To quantify our model, we ran it across the whole testing set of sessions, with a Gaussian time-averaging window and a beep-prediction threshold chosen to maximize the true positives and minimize the false positives on the first half of each session, with the metrics then evaluated on the second half of each session. The model picked up an average of 47% of the beeps each session, and if the model predicted a beep, there was an average 41% chance that a beep really occurred. Of course, in some sessions this is 100% and 100% as in figure 13, and in others it is closer to 0% and 0%, again illustrating just how varied the responses of different neurons can be to the different beeps in different rats at different times.
Although the final results are certainly less than clinical-grade, we have demonstrated many accurate predictions of beep times, even when no response is obvious to a human or to other ML models. My key findings are:
- Toeplitz Inverse Covariance Clustering is quite a powerful unsupervised method for neural data. In future work, it should be applied to a dataset where it is allowed to learn across sessions.
- Developed as a means of overcoming the heterogeneity and tiny size of our data, our approach of using histograms of snippets outperformed the statistics-based approaches of other published neural decoding methods on our data.
- A model’s accuracy can be improved by feeding it extra information on top of the brain signals.
- Gradient-boosting models like XGBoost consistently outperformed all other models with this small data.

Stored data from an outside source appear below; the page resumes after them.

(* ===== verification/Dict.v ===== *)
(** * The sharded string dictionary

    [internal/adapters/storage/dict/sharded.go]: string interning over 32
    shards with one shared id counter.  Every mutation happens under the write
    lock of the string's shard and draws its id atomically, so a call is one
    step.  Ids are 64-bit. *)
From S2P Require Import Prelude GoStrings.
From Stdlib Require Import Ascii String.
Open Scope string_scope.
Open Scope Z_scope.

Definition numShards : nat := 32.

Record dictShard := { strToID : gmap string Z; idToStr : gmap Z string }.

Record ShardedDict := { shards : list dictShard; nextID : Z }.

Definition empty_shard : dictShard := {| strToID := ∅; idToStr := ∅ |}.

Definition NewShardedDict : ShardedDict := {| shards := repeat empty_shard numShards; nextID := 100 |}.

(** FNV-1a, 32 bit. *)
Fixpoint fnv32a (h : Z) (s : string) : Z :=
  match s with
  | "" => h
  | String c s' => fnv32a ((Z.lxor h (bval c) * 16777619) mod 2 ^ 32) s'
  end.

Definition hashString (s : string) : Z := fnv32a 2166136261 s.

Definition shard_index (s : string) : nat := Z.to_nat (hashString s mod Z.of_nat numShards).

Definition shardFor (d : ShardedDict) (s : string) : dictShard := default empty_shard (shards d !! shard_index s).

Definition set_shard (s : string) (sh : dictShard) (n : Z) (d : ShardedDict) : ShardedDict :=
  {| shards := <[shard_index s := sh]> (shards d); nextID := n |}.

Definition bind_id (s : string) (id : Z) (sh : dictShard) : dictShard :=
  {| strToID := <[s := id]> (strToID sh); idToStr := <[id := s]> (idToStr sh) |}.

Definition GetOrCreateID (s : string) (d : ShardedDict) : ShardedDict * Z :=
  let sh := shardFor d s in
  match strToID sh !! s with
  | Some id => (d, id)
  | None =>
      let newID := (nextID d + 1) mod 2 ^ 64 in
      (set_shard s (bind_id s newID sh) newID d, newID)
  end.

(** [GetString]: the first shard that knows the id. *)
Definition GetString (d : ShardedDict) (id : Z) : option string :=
  head (omap (fun sh => idToStr sh !! id) (shards d)).

(** [Load]; the compare-and-swap loop ends with the counter at least at
    [id + 1], computed in 64 bits. *)
Definition Load (s : string) (id : Z) (d : ShardedDict) : ShardedDict :=
  set_shard s (bind_id s id (shardFor d s)) (if id <? nextID d then nextID d else (id + 1) mod 2 ^ 64) d.

(** ** Invariant *)

Lemma shard_index_lt s : (shard_index s < numShards)%nat.
Proof.
  unfold shard_index. pose proof (Z.mod_pos_bound (hashString s) (Z.of_nat numShards)) as H.
  unfold numShards in *. lia.
Qed.

(** Every binding sits in its string's shard, both directions agree, no id is
    bound in two shards, and all ids are below or at the counter. *)
Record dict_ok (d : ShardedDict) : Prop := {
  ok_shards : List.length (shards d) = numShards;
  ok_fwd : forall i sh s id, shards d !! i = Some sh -> strToID sh !! s = Some id ->
             i = shard_index s /\ idToStr sh !! id = Some s;
  ok_bwd : forall i sh s id, shards d !! i = Some sh -> idToStr sh !! id = Some s ->
             strToID sh !! s = Some id /\ id <= nextID d;
  ok_unique : forall i j sh sh' s s' id, shards d !! i = Some sh -> shards d !! j = Some sh' ->
             idToStr sh !! id = Some s -> idToStr sh' !! id = Some s' -> i = j
}.

Lemma shardFor_lookup d s : List.length (shards d) = numShards -> shards d !! shard_index s = Some (shardFor d s).
Proof.
  intros Hl. unfold shardFor.
  destruct (lookup_lt_is_Some_2 (shards d) (shard_index s)) as [sh Hs]; [rewrite Hl; apply shard_index_lt|].
  by rewrite Hs.
Qed.

Lemma NewShardedDict_ok : dict_ok NewShardedDict.
Proof.
  assert (forall i sh, shards NewShardedDict !! i = Some sh -> sh = empty_shard) as He.
  { intros i sh Hi. apply list_elem_of_lookup_2, list_elem_of_In, repeat_spec in Hi. done. }
  split; [done| | |]; intros; repeat match goal with H : shards _ !! _ = Some _ |- _ => apply He in H; subst end;
    simpl in *; simplify_map_eq.
Qed.

(** A binding of a fresh string to a fresh id keeps the dictionary sound. *)
Lemma bind_ok d s id n :
  dict_ok d -> strToID (shardFor d s) !! s = None -> nextID d <= n -> id <= n ->
  (forall i sh, shards d !! i = Some sh -> idToStr sh !! id = None) ->
  dict_ok (set_shard s (bind_id s id (shardFor d s)) n d).
Proof.
  intros [O1 O2 O3 O4] Hs Hn Hid Hfresh.
  pose proof (shardFor_lookup d s O1) as Hsh.
  assert (forall i sh, <[shard_index s := bind_id s id (shardFor d s)]> (shards d) !! i = Some sh ->
     (i = shard_index s /\ sh = bind_id s id (shardFor d s)) \/ (i <> shard_index s /\ shards d !! i = Some sh)) as Hcase.
  { intros i sh. rewrite list_lookup_insert_Some. naive_solver. }
  split; unfold set_shard; cbn [shards nextID].
  - by rewrite length_insert.
  - intros i sh s' id' [[-> ->]|[Hne Hi]]%Hcase Hl; [|by eapply O2]. simpl in *.
    apply lookup_insert_Some in Hl as [[<- <-]|[Hne Hl]]; [by rewrite lookup_insert_eq|].
    destruct (O2 _ _ _ _ Hsh Hl) as [-> Hb]. split; [done|].
    rewrite lookup_insert_ne; [done|]. intros <-. by rewrite (Hfresh _ _ Hsh) in Hb.
  - intros i sh s' id' [[-> ->]|[Hne Hi]]%Hcase Hl.
    + simpl in *. apply lookup_insert_Some in Hl as [[<- <-]|[Hne Hl]]; [by rewrite lookup_insert_eq|].
      destruct (O3 _ _ _ _ Hsh Hl) as [Hb ?]. split; [|lia].
      rewrite lookup_insert_ne; [done|]. intros <-. congruence.
    + destruct (O3 _ _ _ _ Hi Hl). split; [done|lia].
  - intros i j sh sh' s1 s2 id' [[-> ->]|[Hne Hi]]%Hcase [[-> ->]|[Hne' Hj]]%Hcase H1 H2; simpl in *; [done| | |eauto].
    + apply lookup_insert_Some in H1 as [[<- _]|[_ H1]]; [by rewrite (Hfresh _ _ Hj) in H2|eauto].
    + apply lookup_insert_Some in H2 as [[<- _]|[_ H2]]; [by rewrite (Hfresh _ _ Hi) in H1|eauto].
Qed.

Lemma above_counter_fresh d id i sh :
  dict_ok d -> nextID d < id -> shards d !! i = Some sh -> idToStr sh !! id = None.
Proof.
  intros Hd Hlt Hi. destruct (idToStr sh !! id) as [s|] eqn:E; [|done].
  destruct (ok_bwd _ Hd _ _ _ _ Hi E). lia.
Qed.

Lemma GetOrCreateID_ok s d : dict_ok d -> 0 <= nextID d < 2 ^ 64 - 1 -> dict_ok (fst (GetOrCreateID s d)).
Proof.
  intros Hd Hn. unfold GetOrCreateID. destruct (strToID (shardFor d s) !! s) eqn:E; [done|].
  cbn [fst]. rewrite (Z.mod_small (nextID d + 1)) by lia. apply bind_ok; try done; [lia|].
  intros i sh. apply above_counter_fresh; [done|lia].
Qed.

Lemma GetString_some d i sh id s : dict_ok d -> shards d !! i = Some sh -> idToStr sh !! id = Some s -> GetString d id = Some s.
Proof.
  intros Hd Hi Hs. unfold GetString.
  destruct (omap (fun sh => idToStr sh !! id) (shards d)) as [|s' l] eqn:Ho.
  - assert (s ∈ omap (fun sh => idToStr sh !! id) (shards d)) as Hin
      by (apply list_elem_of_omap; exists sh; split; [by eapply list_elem_of_lookup_2|done]).
    rewrite Ho in Hin. set_solver.
  - assert (s' ∈ omap (fun sh => idToStr sh !! id) (shards d)) as Hin by (rewrite Ho; set_solver).
    apply list_elem_of_omap in Hin as (sh' & Hsh' & Hs'). apply list_elem_of_lookup in Hsh' as [j Hj].
    assert (i = j) as -> by (eapply (ok_unique _ Hd); eauto). simpl. congruence.
Qed.

Lemma GetOrCreateID_bound s d : dict_ok d ->
  let '(d', id) := GetOrCreateID s d in
  shards d' !! shard_index s = Some (shardFor d' s) /\ strToID (shardFor d' s) !! s = Some id /\
  idToStr (shardFor d' s) !! id = Some s.
Proof.
  intros Hd. pose proof (shardFor_lookup d s (ok_shards _ Hd)) as Hsh. unfold GetOrCreateID.
  destruct (strToID (shardFor d s) !! s) as [id|] eqn:E.
  - split_and!; [done|done|]. by destruct (ok_fwd _ Hd _ _ _ _ Hsh E).
  - set (id := (nextID d + 1) mod 2 ^ 64).
    assert (shardFor (set_shard s (bind_id s id (shardFor d s)) id d) s = bind_id s id (shardFor d s)) as ->.
    { unfold shardFor at 1, set_shard. simpl. rewrite list_lookup_insert_eq; [done|]. by eapply lookup_lt_Some. }
    simpl. rewrite list_lookup_insert_eq by (by eapply lookup_lt_Some). by rewrite !lookup_insert_eq.
Qed.

(** Interning round-trips: after [GetOrCreateID] the id maps back to the
    string, asking again returns the same id and changes nothing, and the
    dictionary stays sound. *)
Theorem intern_roundtrip (s : string) (d : ShardedDict) :
  dict_ok d -> 0 <= nextID d < 2 ^ 64 - 1 ->
  let '(d', id) := GetOrCreateID s d in
  dict_ok d' /\ GetString d' id = Some s /\ GetOrCreateID s d' = (d', id).
Proof.
  intros Hd Hn. pose proof (GetOrCreateID_ok s d Hd Hn) as Hok.
  pose proof (GetOrCreateID_bound s d Hd) as Hb. destruct (GetOrCreateID s d) as [d' id]. simpl in Hok.
  destruct Hb as (H1 & H2 & H3). split_and!; [done|by eapply GetString_some|].
  unfold GetOrCreateID. by rewrite H2.
Qed.

(** Ids are unique: in a sound dictionary two different strings never
    share an id, even across shards. *)
Theorem intern_injective (s s' : string) (d : ShardedDict) :
  dict_ok d -> s <> s' ->
  forall id id', strToID (shardFor d s) !! s = Some id -> strToID (shardFor d s') !! s' = Some id' -> id <> id'.
Proof.
  intros Hd Hne id id' H1 H2 <-.
  pose proof (shardFor_lookup d s (ok_shards _ Hd)) as L1. pose proof (shardFor_lookup d s' (ok_shards _ Hd)) as L2.
  destruct (ok_fwd _ Hd _ _ _ _ L1 H1) as [_ B1]. destruct (ok_fwd _ Hd _ _ _ _ L2 H2) as [_ B2].
  pose proof (GetString_some _ _ _ _ _ Hd L1 B1). pose proof (GetString_some _ _ _ _ _ Hd L2 B2). congruence.
Qed.

(** Loading the largest id resets the counter: [Load] computes [id + 1] in
    64 bits, so after loading id 2^64 - 1 the counter is 0 and the next new
    string gets id 1, whatever string already has it. *)
Theorem Load_max_id_reuses_ids :
  let d := Load "last" (2 ^ 64 - 1) (Load "first" 1 NewShardedDict) in
  nextID d = 0 /\ snd (GetOrCreateID "new" d) = 1 /\
  strToID (shardFor d "first") !! "first" = Some 1.
Proof. vm_compute. by split_and!. Qed.

Lemma intern_roundtrip_witness :
  let '(d', id) := GetOrCreateID "a" NewShardedDict in
  dict_ok d' /\ GetString d' id = Some "a" /\ GetOrCreateID "a" d' = (d', id).
Proof. apply (intern_roundtrip "a" NewShardedDict); [apply NewShardedDict_ok|by vm_compute]. Defined.

Definition two_strings : ShardedDict := fst (GetOrCreateID "b" (fst (GetOrCreateID "a" NewShardedDict))).

Lemma intern_injective_witness :
  exists id id', strToID (shardFor two_strings "a") !! "a" = Some id /\
                 strToID (shardFor two_strings "b") !! "b" = Some id' /\ id <> id'.
Proof.
  exists 101, 102. split; [by vm_compute|]. split; [by vm_compute|].
  apply (intern_injective "a" "b" two_strings); [|done|by vm_compute|by vm_compute].
  apply GetOrCreateID_ok; [apply GetOrCreateID_ok; [apply NewShardedDict_ok|by vm_compute]|by vm_compute].
Defined.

Custom NNs may still win with large data.
- Analyzing feature importances with shapely additive explanations was very useful to see what models are looking at and how to make them more robust.
- Feeding a model with manipulated data can make it more generalizable and robust, which is often more important than test accuracy.
These insights should remain applicable as we move closer towards deep brain stimulation data, which will share similar issues. Our methods of overcoming the small size and heterogeneity of data should be especially useful, such as making snippets and manipulating them so as to break the model’s tunnel vision. Adding extra information on top of brain signals may also improve the results of adaptive deep brain stimulation.
Finally, in order to improve our work and bridge the gap back from detecting beeps to implementing adaptive deep brain stimulation, we should:
- Move towards more realistic data, such as raw local field potentials recorded from brains with extended symptom-like activity.
- Investigate a wider range of techniques, such as transfer learning and reinforcement learning, which may be useful for real-time adaptive deep brain stimulation.
Above all, we hope that our research will eventually help to improve people’s lives.
We would like to thank Pankaj Sah’s lab and particularly Dr Alan Woodruff and Dr Francois Windels at the Queensland Brain Institute for supplying the data and discussing the findings. We would also like to thank Maciej Trzaskowski, and everyone at Max Kelsen for their support and supervision during this project.